Lemma ack_failure_spec code st l g : live g st -> stage st = prepared ->
  WP (_ack_pre_cutover_failure code (st, l)) g (ends any done_).
Proof.
  intros Hl Hst. unfold _ack_pre_cutover_failure.
  eapply op_seq; [by apply ensure_detail_spec|]. intros u g1 st1 l1 (d & -> & Hl1).
  eapply op_finally; [done|by apply stop_keeper_spec|]. intros u' g2 l2 _ Hl2 _.
  apply op_state. eapply op_finally; [done|apply report_spec; [done|done|]|].
  { right; right. by split. }
  intros u2 g3 l3 _ Hl3 Hack. eapply op_mono; [apply clear_spec with (E := any)|done|done].
  exists (set_detail d st). split; [apply Hl3|]. right. by split.
Qed.

(** ** Completing a success *)

Definition forward (st : UpdateState) : Prop := is_rollback (stage st) = false.

(** Renaming the old container. *)
Lemma rename_previous_spec st l g (E : UpdateState -> Prop) : live g st -> E st ->
  WP (_ensure_name (target_id st) (previous_name config st) (container_name config) (st, l)) g
    (ends E (keeps st g l (fun _ _ _ => True))).
Proof.
  intros Hl HE. apply ensure_name_spec; [done|done|]. exists st. split; [apply Hl|]. by left.
Qed.

(** A step of the candidate's way to completion: the object is the same up to
    its stage, the file has it, and the evidence is kept. *)
Definition moved (st : UpdateState) (s : UpdateStage -> Prop) (P : ghost -> Prop) {A} (_ : A)
    (g' : ghost) (st' : UpdateState) (_ : Local) : Prop :=
  exists s', s s' /\ st' = set_stage s' st /\ live g' st' /\ P g'.
Definition validate_lines (lines : list str) : outcome str :=
  v ← validate_loop {| too_long_lines := []; too_short_lines := []; bad_site_lines := [] |}
                    (enumerate lines);
  let error_message := "" in
  let error_message :=
    if bool_decide (too_long_lines v ≠ []) then error_message ++ too_long_clause (too_long_lines v)
    else error_message in
  let error_message :=
    if bool_decide (too_short_lines v ≠ []) then error_message ++ too_short_clause (too_short_lines v)
    else error_message in
  let error_message :=
    if bool_decide (bad_site_lines v ≠ []) then error_message ++ bad_site_clause (bad_site_lines v)
    else error_message in
  Return error_message.

Definition get_lines (content : str) : outcome (list str) :=
  if bool_decide (content = []) then raise EmptyInput
  else
    let lines := slice_from (re_split_lines content) 1 in
    if bool_decide (lines = []) then raise NoTransactions
    else
      last_line ← getitem lines (len lines - 1);
      let lines := if bool_decide (last_line = []) then slice lines 0 (len lines - 1) else lines in
      validation_errors ← validate_lines lines;
      if len validation_errors >? 0 then raise (ValidationError validation_errors)
      else Return lines.

(** ** Transaction grouping *)

(** [itertools.groupby(l, key)]: the maximal runs of consecutive elements
    with equal keys, each with its key. *)
Fixpoint groupby `{EqDecision K} {A} (key : A → K) (l : list A) : list (K * list A) :=
  match l with
  | [] => []
  | x :: l =>
      match groupby key l with
      | (k, g) :: groups =>
          if decide (key x = k) then (key x, x :: g) :: groups
          else (key x, [x]) :: (k, g) :: groups
      | [] => [(key x, [x])]
      end
  end.
(** [os.Rename].  Package [os] refuses a directory at the new name before
    the system call; every failure, of the check and of the system call, is
    returned as a [*os.LinkError].  The system call resolves the two parent
    directories, compares their devices, and only then looks at the entries
    themselves. *)
Definition os_Rename (old new : path) (w : world) : world * option error :=
  let fail e := (w, Some (LinkError "rename" old new e)) in
  let syscall :=
    match namei false (root w) old, namei false (root w) new with
    | Failed e, _ => fail e
    | _, Failed e => fail e
    | Missing po _, Found cn _ =>
        if path_eqb (device_of (mounts w) po) (device_of (mounts w) (parent_of cn))
        then fail ENOENT else fail EXDEV
    | Missing po _, Missing pn _ =>
        if path_eqb (device_of (mounts w) po) (device_of (mounts w) pn)
        then fail ENOENT else fail EXDEV
    | Found co n, target =>
        let cn := match target with
                  | Found cn _ => cn
                  | Missing pn name => pn ++ [name]
                  | Failed _ => []
                  end in
        if negb (path_eqb (device_of (mounts w) (parent_of co))
                          (device_of (mounts w) (parent_of cn))) then fail EXDEV
        else if path_eqb co [] || path_eqb cn [] then fail EBUSY
        else if path_eqb co cn then (w, None)
        else if (match n with Dir _ _ => is_prefix co cn | _ => false end) then fail EINVAL
        else if (match n, target with
                 | Dir _ _, Found _ (Dir _ _) => false
                 | Dir _ _, Found _ _ => true
                 | _, _ => false
                 end) then fail ENOTDIR
        else if (match n, target with
                 | Dir _ _, _ => false
                 | _, Found _ (Dir _ _) => true
                 | _, _ => false
                 end) then fail EISDIR
        else if is_mount_point (mounts w) co || is_mount_point (mounts w) cn then fail EBUSY
        else (with_root w (put cn (Some n) (put co None (root w))), None)
    end in
  match namei false (root w) new with
  | Found cn (Dir _ _) =>
      match namei false (root w) old with
      | Found co _ =>
          if path_eqb new old || negb (path_eqb cn co) then fail EEXIST else syscall
      | Missing _ _ => fail ENOENT
      | Failed e => fail e
      end
  | _ => syscall
  end.

(** [os.RemoveAll]: removes the path and everything below it; a path that
    does not exist is not an error.  A mount point is emptied but cannot be
    removed; mount points further below are not looked for. *)
Definition os_RemoveAll (p : path) (w : world) : world * option error :=
  match namei false (root w) p with
  | Found c n =>
      if path_eqb c [] || is_mount_point (mounts w) c then
        match n with
        | Dir perm _ =>
            (with_root w (match c with
                          | [] => Dir perm []
                          | _ => put c (Some (Dir perm [])) (root w)
                          end),
             Some (PathError "unlinkat" p EBUSY))
        | _ => (w, Some (PathError "unlinkat" p EBUSY))
        end
      else (with_root w (put c None (root w)), None)
  | Missing _ _ => (w, None)
  | Failed ENOENT => (w, None)
  | Failed e => (w, Some (PathError "unlinkat" p e))
  end.

(** [errors.Is(err, os.ErrNotExist)]. *)
Definition errors_Is_ErrNotExist (err : error) : bool :=
  match errno_of err with
  | Some ENOENT => true
  | _ => false
  end.

(** ** CrossDeviceMover *)

(** [copyFile]: [os.Open] and [Stat] of the source, [os.OpenFile] of the
    destination with the source's mode, [io.Copy], [Close].  Opening a
    directory succeeds; reading from it does not. *)
Definition copyFile (src dst : path) (w : world) : world * option error :=
  match namei true (root w) src with
  | Found c (Symlink _) => (w, Some (PathError "open" src ELOOP))
  | Found c (Special _ _) => (w, Some (PathError "open" src ENXIO))
  | Found c n =>
      match open_trunc dst (node_mode n) w with
      | (w1, Fail err) => (w1, Some err)
      | (w1, Ok d) =>
          match get c (root w1) with
          | Some (File _ data) => (write_all d data w1, None)
          | _ => (w1, Some (PathError "read" src EISDIR))
          end
      end
  | Missing _ _ => (w, Some (PathError "open" src ENOENT))
  | Failed e => (w, Some (PathError "open" src e))
  end.

(** The loop of [copyDir] over the entries of the source directory; [rec] is
    [copyDir] itself, for the subdirectories. *)
Fixpoint copyDir_loop (rec : path -> path -> world -> option (world * option error))
    (src dst : path) (entries : list DirEntry) (w : world) : option (world * option error) :=
  match entries with
  | [] => Some (w, None)
  | entry :: rest =>
      let srcPath := src ++ [de_name entry] in
      let dstPath := dst ++ [de_name entry] in
      match (if DirEntry_IsDir entry
             then rec srcPath dstPath w
             else Some (copyFile srcPath dstPath w)) with
      | None => None
      | Some (w', Some err) => Some (w', Some err)
      | Some (w', None) => copyDir_loop rec src dst rest w'
      end
  end.

(** [copyDir].  The recursion follows the tree it reads from the changing
    world, so it is bounded by [fuel]; [None] is "out of fuel". *)
Fixpoint copyDir (fuel : nat) (src dst : path) (w : world) : option (world * option error) :=
  match fuel with
  | O => None
  | S fuel' =>
      match os_Stat src w with
      | Fail err => Some (w, Some err)
      | Ok srcInfo =>
          match os_MkdirAll dst (fi_mode srcInfo) w with
          | (w1, Some err) => Some (w1, Some err)
          | (w1, None) =>
              match os_ReadDir src w1 with
              | Fail err => Some (w1, Some err)
              | Ok entries => copyDir_loop (copyDir fuel') src dst entries w1
              end
          end
      end
  end.

(** [moveFileOrDir]. *)
Definition moveFileOrDir (fuel : nat) (src dst : path) (w : world) : option (world * option error) :=
  match os_Rename src dst w with
  | (w1, None) => Some (w1, None)
  | (w1, Some err) =>
      match errors_As_LinkError err with
      | None => Some (w1, Some err)
      | Some _ =>
          match copyDir fuel src dst w1 with
          | None => None
          | Some (w2, Some err2) => Some (w2, Some (fmt_Errorf_w "copy: %w" [] err2))
          | Some (w2, None) =>
              match os_RemoveAll src w2 with
              | (w3, Some err3) =>
                  Some (w3, Some (fmt_Errorf_w "remove source after copy: %w" [] err3))
              | (w3, None) => Some (w3, None)
              end
          end
      end
  end.

(** ** MetadataReconciler *)

(** The entry is version-control metadata to move: its name starts with
    [.git] and is not [.gitignore]. *)
Definition is_metadata (name : string) : bool :=
  strings_HasPrefix name ".git" && negb (String.eqb name ".gitignore").

(** The loop of [moveGitMetadata] over the entries of the clone, from the
    state [(w, movedGitDir)]. *)
Fixpoint moveGitMetadata_loop (fuel : nat) (from to : path) (entries : list DirEntry)
    (movedGitDir : bool) (w : world) : option (world * bool * option error) :=
  match entries with
  | [] => Some (w, movedGitDir, None)
  | entry :: rest =>
      let name := de_name entry in
      if negb (strings_HasPrefix name ".git") then
        moveGitMetadata_loop fuel from to rest movedGitDir w
      else if String.eqb name ".gitignore" then
        moveGitMetadata_loop fuel from to rest movedGitDir w
      else
        let src := from ++ [name] in
        let dst := to ++ [name] in
        let (w1, removed) := os_RemoveAll dst w in
        match (match removed with
               | Some err => if negb (errors_Is_ErrNotExist err) then Some err else None
               | None => None
               end) with
        | Some err =>
            Some (w1, movedGitDir,
                  Some (fmt_Errorf_w "prepare destination %s: %w" [APath dst] err))
        | None =>
            match moveFileOrDir fuel src dst w1 with
            | None => None
            | Some (w2, Some err2) =>
                Some (w2, movedGitDir,
                      Some (fmt_Errorf_w "move %s into target directory: %w" [AStr name] err2))
            | Some (w2, None) =>
                moveGitMetadata_loop fuel from to rest
                  (if String.eqb name ".git" then true else movedGitDir) w2
            end
        end
  end.
(** X7.  [Diff3] is symmetric at every point.  In real arithmetic, for two
    gradients [u] and [v] at the point [i] and the same tensor, the output
    for [u] paired with [v], summed over the nine components, is the
    output for [v] paired with [u]. *)
Theorem Diff3_symmetric Q iOf7 oOf7 (inpu inpv : Z -> R) mu mv i :
  0 <= i < Q ->
  (forall k, 0 <= k < 6 ->
     inpu (iOf7 1 + i + Q * k) = inpv (iOf7 1 + i + Q * k)) ->
  let u := fun c r => inpu (iOf7 0 + i + Q * (c + r * 3)) in
  let v := fun c r => inpv (iOf7 0 + i + Q * (c + r * 3)) in
  let Au := fun c r =>
    output (Diff3 Q iOf7 oOf7 inpu) mu (oOf7 0 + i + Q * (c + r * 3)) in
  let Av := fun c r =>
    output (Diff3 Q iOf7 oOf7 inpv) mv (oOf7 0 + i + Q * (c + r * 3)) in
  sum9 (fun c r => Au c r * v c r)%R = sum9 (fun c r => Av c r * u c r)%R.
Proof.
  intros Hi HS u v Au Av. subst u v Au Av. unfold sum9.
  cbn [list_prod map app fold_right fst snd].
  rewrite !(Diff3_entries Q iOf7 oOf7 inpu mu i Hi) by (simpl; tauto).
  rewrite !(Diff3_entries Q iOf7 oOf7 inpv mv i Hi) by (simpl; tauto).
  unfold Diff3_sym. cbn [vec3 Z.eqb Pos.eqb].
  rewrite !HS by lia. ring.
Qed.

################

*What is expected*: Print, please, the lines above from the very first through the one that holds "Definition moved (st", both included, word for word and with nothing else.

*Answer for this exercise*:
Lemma ack_failure_spec code st l g : live g st -> stage st = prepared ->
  WP (_ack_pre_cutover_failure code (st, l)) g (ends any done_).
Proof.
  intros Hl Hst. unfold _ack_pre_cutover_failure.
  eapply op_seq; [by apply ensure_detail_spec|]. intros u g1 st1 l1 (d & -> & Hl1).
  eapply op_finally; [done|by apply stop_keeper_spec|]. intros u' g2 l2 _ Hl2 _.
  apply op_state. eapply op_finally; [done|apply report_spec; [done|done|]|].
  { right; right. by split. }
  intros u2 g3 l3 _ Hl3 Hack. eapply op_mono; [apply clear_spec with (E := any)|done|done].
  exists (set_detail d st). split; [apply Hl3|]. right. by split.
Qed.

(** ** Completing a success *)

Definition forward (st : UpdateState) : Prop := is_rollback (stage st) = false.

(** Renaming the old container. *)
Lemma rename_previous_spec st l g (E : UpdateState -> Prop) : live g st -> E st ->
  WP (_ensure_name (target_id st) (previous_name config st) (container_name config) (st, l)) g
    (ends E (keeps st g l (fun _ _ _ => True))).
Proof.
  intros Hl HE. apply ensure_name_spec; [done|done|]. exists st. split; [apply Hl|]. by left.
Qed.

(** A step of the candidate's way to completion: the object is the same up to
    its stage, the file has it, and the evidence is kept. *)
Definition moved (st : UpdateState) (s : UpdateStage -> Prop) (P : ghost -> Prop) {A} (_ : A)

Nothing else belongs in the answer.